Saylani Welfare International Trust (Pakistan)
- Founded: May 1999
- Founder: Maulana Bashir Farooq Qadri
- Focus: Emergency services, food to homeless, education, healthcare, ambulance services
- Location: Karachi, Sindh, Pakistan;
- Region served: Social Welfare, Humanitarianism
- Method: Donations and grants
- Employees: 20,000
- Website: saylaniwelfare.com

= Saylani Welfare Trust =

Pakistani charity

Saylani Welfare International Trust is a non-government organization (NGO) focusing primarily on feeding the poor and homeless. It was established in May 1999 and is headquartered at Bahdurabad, Karachi, Pakistan.

It was founded and headed by spiritual and religious scholar Maulana Bashir Farooqi Qadri. With an estimated monthly expenditure of Pakistani Rupees above 30 million, Saylani Trust provides food twice a day to more than 63,000 poor people through its 100 centers (generally known as Dastar-Khawan), most of them are serving in Karachi.

The organization distributed CNG rickshaws among the jobless citizens of Karachi in April 2011 with the help of members of the Karachi business community.

==Services provided==
===Medical institutions of Saylani===
With its offices in Nottingham, UK, Saylani Welfare raises funds, as well as raising awareness of a range of charity projects. Services by Saylani (NGO) are provided free of cost.

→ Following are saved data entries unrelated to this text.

Lemma find_policy_first {rt : Runtime} (name_lower : string)
      (pre post : list Entity.t) (e : Entity.t) (n u : string) :
  Forall (keyed Entity.K_name) pre ->
  (forall e' m, In e' pre -> Entity.name e' = Some m -> lower m <> name_lower) ->
  Entity.name e = Some n -> lower n = name_lower -> Entity.uuid e = Some u ->
  find_policy name_lower (pre ++ e :: post) = Ok (Some u).
Proof.
  intros Hpre Hno Hn Hlow Hu.
  induction Hpre as [| e0 pre [Hn0 _] _ IH]; simpl.
  - unfold Entity.subscript, getitem, bind. cbn [Entity.field].
    rewrite Hn, Hlow, String.eqb_refl, Hu. reflexivity.
  - unfold Entity.subscript, getitem, bind. cbn [Entity.field] in *.
    destruct (Entity.name e0) as [m |] eqn:Hm; [| contradiction].
    destruct (String.eqb_spec (lower m) name_lower) as [E | _].
    + exfalso. apply (Hno e0 m (or_introl eq_refl) Hm E).
    + apply IH. intros e' m' Hin. apply (Hno e' m'). now right.
Qed.

(** X23. With two entries of one name in the policies listing, the two
    policy checks need not read the same policy: policy-advanced takes the
    first entry whose name is the given one up to case (its loop stops at
    the first match), the policy check, through the resolver, the last
    entry that carries the name as given. *)
Theorem duplicate_policy_names {rt : Runtime}
        (data : listing Entity.t) (pre mid post : list Entity.t) (e1 e2 : Entity.t)
        (n n1 u1 u2 : string) :
  entities data = Some (pre ++ e1 :: mid ++ e2 :: post)%list ->
  Forall (keyed Entity.K_name) (pre ++ mid ++ post)%list ->
  (forall e m, In e pre -> Entity.name e = Some m -> lower m <> lower n) ->
  Entity.name e1 = Some n1 -> lower n1 = lower n -> Entity.uuid e1 = Some u1 ->
  Entity.name e2 = Some n -> Entity.uuid e2 = Some u2 -> u2 <> "" ->
  (forall e, In e post -> Entity.name e <> Some n) ->
  find_policy (lower n) (entities_or_empty data) = Ok (Some u1)
  /\ get_entity_uuid (Json data) n Entity.K_name = Ok (Some u2).
Proof.
  intros Hes Hkeyed Hpre Hn1 Hlow Hu1 Hn2 Hu2 Hne Hpost.
  apply Forall_app in Hkeyed as [Kpre Krest]. apply Forall_app in Krest as [Kmid Kpost].
  unfold get_entity_uuid, api_request, entities_or_empty. rewrite Hes; cbn [get bind].
  split.
  - now apply (find_policy_first (lower n) pre (mid ++ e2 :: post)%list e1 n1 u1).
  - assert (K1 : keyed Entity.K_name e1) by (split; cbn [Entity.field]; congruence).
    assert (K2 : keyed Entity.K_name e2) by (split; cbn [Entity.field]; congruence).
    assert (Hall : Forall (keyed Entity.K_name) (pre ++ e1 :: mid ++ e2 :: post)%list).
    { apply Forall_app. split; [exact Kpre |]. constructor; [exact K1 |].
      apply Forall_app. split; [exact Kmid |]. constructor; [exact K2 | exact Kpost]. }
    destruct (entity_dict_from_keyed Entity.K_name _ [] Hall) as [d Hd].
    rewrite ?Hes; cbn [get]. rewrite Hd; cbn [bind].
    assert (Hget : Dict.get n d = Some u2).
    { apply (entity_dict_last_wins Entity.K_name n u2 (pre ++ e1 :: mid)%list post e2 d);
        [| exact Hn2 | exact Hu2 | exact Hpost].
      rewrite <- Hd. f_equal. rewrite <- app_assoc. reflexivity. }
    rewrite Hget. simpl. unfold truthy.
    destruct (String.eqb_spec u2 ""); [contradiction | reflexivity].
Qed.

Lemma duplicate_policy_names_witness :
  find_policy (lower "Gold") (entities_or_empty policies_twice) = Ok (Some "p-2")
  /\ get_entity_uuid (Json policies_twice) "Gold" Entity.K_name = Ok (Some "p-3").
Proof.
  apply (duplicate_policy_names (rt := ascii_runtime) policies_twice
           [named "Silver" "p-0"] [named "Gold" "p-1"] [named "Bronze" "p-4"]
           (named "gold" "p-2") (named "Gold" "p-3")
           "Gold" "gold" "p-2" "p-3" eq_refl).
  - repeat constructor; discriminate.
  - intros e m [<- | []] Hm. injection Hm as <-. vm_compute. discriminate.
  - reflexivity.
  - reflexivity.
  - reflexivity.
  - reflexivity.
  - reflexivity.
  - discriminate.
  - intros e [<- | []]. discriminate.
Defined.

(** ** The whole run *)

Lemma parse_arguments_exits {rt : Runtime} (o : Values) (e : exn) :
  parse_arguments o = Raise e ->
  exists code out, e = SystemExit code out /\ (code = 2 \/ code = 3).
Proof.
  intros H.
  destruct (scantype o) as [ty |] eqn:Hty.
  - destruct (in_dec string_dec ty ALL_CHECK_TYPES) as [Hin | Hnot].
    + destruct o as [tok hst tgt sty tmo vrb w c per]; simpl in Hty; subst sty.
      unfold ALL_CHECK_TYPES in Hin; simpl in Hin.
      destruct (truthy_opt tok) eqn:Htok, (truthy_opt hst) eqn:Hhst,
               (truthy_opt tgt) eqn:Htgt;
        repeat (destruct Hin as [<- | Hin]; [| ]); try contradiction;
        unfold parse_arguments, validate_thresholds, check_period, parser_error, sys_exit,
          when, bind in H;
        simpl in H; rewrite ?Htok, ?Hhst, ?Htgt in H; simpl in H; try discriminate H;
        split_ifs H; injection H as <-; eexists; eexists; (split; [reflexivity |]);
        (now left) || (now right).
    + destruct (parse_arguments_rejects o ty Hty Hnot) as (out & Hout).
      rewrite Hout in H. injection H as <-. eexists; eexists; split; [reflexivity | now right].
  - destruct o as [tok hst tgt sty tmo vrb w c per]; simpl in Hty; subst sty.
    unfold parse_arguments in H; simpl in H.
    rewrite !andb_false_r in H. simpl in H. injection H as <-.
    eexists; eexists; split; [reflexivity | now right].
Qed.

Ltac is_plain x :=
  lazymatch x with
  | context [match _ with _ => _ end] => fail
  | context [if _ then _ else _] => fail
  | _ => idtac
  end.

Ltac coded_step :=
  match goal with
  | |- context [if ?b then _ else _] => is_plain b; destruct b
  | |- context [match ?x with _ => _ end] =>
      is_plain x;
      match type of x with
      | response _ => destruct x
      | result _ => destruct x
      | option _ => destruct x
      | list _ => destruct x
      | exn => destruct x
      | Socket.outcome => destruct x
      end
  end.

Ltac coded :=
  unfold well_coded, api_request, bind, getitem, first, sys_exit;
  cbn [Table.get];
  repeat (coded_step; cbv beta iota);
  unfold EXIT_OK, EXIT_WARNING, EXIT_CRITICAL, EXIT_UNKNOWN; try exact I; try lia.

Lemma check_vm_backup_coded r vm_name : well_coded (check_vm_backup r vm_name).
Proof. unfold check_vm_backup. coded. Qed.

Lemma check_target_health_coded r target_name : well_coded (check_target_health r target_name).
Proof. unfold check_target_health. coded. Qed.

Lemma check_archive_status_coded r vm_name : well_coded (check_archive_status r vm_name).
Proof. unfold check_archive_status. coded. Qed.

Lemma check_policy_compliance_coded r policy_name :
  well_coded (check_policy_compliance r policy_name).
Proof. unfold check_policy_compliance. coded. Qed.

Lemma check_manager_protected_coded r : well_coded (check_manager_protected r).
Proof. unfold check_manager_protected. coded. Qed.

Lemma check_manager_compliance_coded r : well_coded (check_manager_compliance r).
Proof. unfold check_manager_compliance. coded. Qed.

Lemma check_version_coded r : well_coded (check_version r).
Proof. unfold check_version. coded. Qed.

Lemma check_shares_coded r w c : well_coded (check_shares r w c).
Proof. unfold check_shares. coded. Qed.

Lemma check_buckets_coded r w c : well_coded (check_buckets r w c).
Proof. unfold check_buckets. coded. Qed.

Lemma check_backup_validation_coded {rt : Runtime} r p w c : well_coded (check_backup_validation r p w c).
Proof. unfold check_backup_validation. coded. Qed.

Lemma check_jobs_coded {rt : Runtime} pct r p w c : well_coded (check_jobs pct r p w c).
Proof. unfold check_jobs, rate_2f. coded. Qed.

Lemma check_license_coded ld r w c : well_coded (check_license ld r w c).
Proof. unfold check_license. coded. Qed.

Lemma check_port_coded h p t o : well_coded (Ok (check_port h p t o)).
Proof. unfold check_port. coded. Qed.

Lemma check_unassigned_coded r_vms r_shares r_apps r_vgs w c :
  well_coded (check_unassigned r_vms r_shares r_apps r_vgs w c).
Proof.
  unfold check_unassigned, bind. rewrite Unassigned_collect_eq.
  unfold well_coded. repeat (coded_step; cbv beta iota).
  all: unfold EXIT_OK, EXIT_WARNING, EXIT_CRITICAL; lia.
Qed.

Lemma entity_dict_from_raises name_field es acc e :
  entity_dict_from name_field es acc = Raise e -> is_Exception e = true.
Proof.
  revert acc; induction es as [| x es IH]; intros acc; simpl; [discriminate |].
  unfold Entity.subscript, getitem, bind.
  destruct (Entity.field x name_field); [| intros H; injection H as <-; reflexivity].
  simpl. destruct (Entity.uuid x); [apply IH | intros H; injection H as <-; reflexivity].
Qed.

Lemma get_entity_uuid_raises {rt : Runtime} r name name_field e :
  get_entity_uuid r name name_field = Raise e -> is_Exception e = true.
Proof.
  unfold get_entity_uuid, api_request, bind.
  destruct r as [data | msg | text]; [| intros H; injection H as <-; reflexivity ..].
  destruct (entity_dict_from name_field (entities_or_empty data) []) as [d | x] eqn:Hd.
  - destruct (truthy_opt (Dict.get name d)); discriminate.
  - intros H; injection H as <-. exact (entity_dict_from_raises _ _ _ _ Hd).
Qed.

Lemma find_policy_raises {rt : Runtime} name_lower es e :
  find_policy name_lower es = Raise e -> is_Exception e = true.
Proof.
  induction es as [| x es IH]; simpl; [discriminate |].
  unfold Entity.subscript, getitem, bind.
  destruct (Entity.field x Entity.K_name); [| intros H; injection H as <-; reflexivity].
  destruct (lower s =? name_lower)%string; [| exact IH].
  destruct (Entity.field x Entity.K_uuid); [discriminate |].
  intros H; injection H as <-; reflexivity.
Qed.

Lemma well_coded_raise {A} (e : exn) (k : A -> result (Z * string)) :
  is_Exception e = true -> well_coded (bind (Raise e) k).
Proof. destruct e; simpl; (discriminate || intros _; exact I). Qed.

Lemma check_policy_advanced_coded {rt : Runtime} pct r relist detail policy_name w c :
  well_coded (check_policy_advanced pct r relist detail policy_name w c).
Proof.
  unfold check_policy_advanced.
  destruct r as [data | msg | text]; [| exact I ..]. cbn [api_request bind].
  destruct (find_policy (lower policy_name) (entities_or_empty data)) as [found | e] eqn:Hf;
    [| apply well_coded_raise; exact (find_policy_raises _ _ _ Hf)].
  cbn [bind]. destruct (negb (truthy_opt found)).
  - unfold policy_not_found, sys_exit, well_coded, EXIT_CRITICAL. lia.
  - unfold rate_2f. coded.
Qed.

Lemma target_not_found_coded relist name :
  well_coded (@target_not_found (Z * string) relist name).
Proof. unfold target_not_found, sys_exit, well_coded, EXIT_CRITICAL. lia. Qed.

Lemma resolved_coded {rt : Runtime} r name name_field (missing found : result (Z * string)) :
  well_coded missing -> well_coded found ->
  well_coded (uuid <- get_entity_uuid r name name_field ;;
              match uuid with
              | None => missing
              | Some _ => found
              end).
Proof.
  intros Hm Hf.
  destruct (get_entity_uuid r name name_field) as [[u |] | e] eqn:H; cbn [bind];
    [exact Hf | exact Hm |].
  apply (well_coded_raise e (fun _ : option string => missing)).
  exact (get_entity_uuid_raises _ _ _ _ H).
Qed.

=== Charitable initiatives ===
Saylani, since its inception, has worked on both providing needed economic and nutritional help to the needy in distress as well as providing means for able-bodied persons to earn a living through innovative solutions to "tackle the root causes and effects of poverty of Pakistani citizens." This ranges anywhere from programs similar to those provided by Social Security in Western nations to doing area to area and neighborhood to neighborhood searches of the needy and providing relief.

==== Roti Bank ====
The Roti Bank provides free meals to needy families in a simple walk-up kiosk along a main thoroughfare in Karachi. After providing their identification, details of family size (via birth certificates) and getting the Saylani "Free Food Card", the families can get 2 meals per day for a month. The initiative was launched on 14 August 2018.

=== Economic empowerment ===
In 2013, in an effort to create economic empowerment via training in Technology, especially Web and Mobile App development, Saylani Welfare International Trust began its Saylani Mass IT Training (SMIT) Program under the guidance of Zia Ullah Khan, who have previously run successful mass IT programs like “Operation Badar”. The goal of SMIT was to create 10,000 well-trained Web and Mobile App developers in emerging programming languages like React, Node JS, and Angular JS. The program thus far has trained 4,000 developers successfully in fields as varied as Cisco’s CCNA certification, Graphic Design, and Startup Entrepreneurship along with the Web and Mobile App development skills to spur economic empowerment and allow its graduates to quickly become economically independent.

===Aid to Syrian and Rohingya refugees===
In 2017, Saylani Welfare Trust confirmed that they were providing food aid to Syrian refugees on Turkey's border with Syria. The Chief Operating Officer of Saylani, Muhammad Ghazal, said that they are working in partnership with the Turkish Disaster and Emergency Management Authority (AFAD) to provide aid to Syrian living in refugee camps near the border.

Saylani Welfare Trust also provides aid to Rohingya living in refugee camps in Bangladesh.

===COVID-19 crisis===
During the COVID-19 crisis, Saylani Welfare Trust provided free oxygen, food, rescue equipment and other supplies to hospitals and Covid-19 wards in the country. It also introduced mobile phone application and telephone service, where needy families can register themselves to get ration and other essential items.

On 13 April 2020, reports emerged that rations were being denied to minority Hindus and Christians in the coastal areas of Karachi by Saylani Welfare workers. On 14 April 2020, the US Commission on International Religious Freedom (USCIRF) expressed concern regarding the reports about discrimination against the minorities in Karachi. Following the reports about Hindus and Christians in some parts of Karachi being denied food aid. However, other organizations such as the Edhi Foundation, JDC Welfare Organization and Jamaat-e-Islami stepped forward to provide food rations to the minorities in those areas.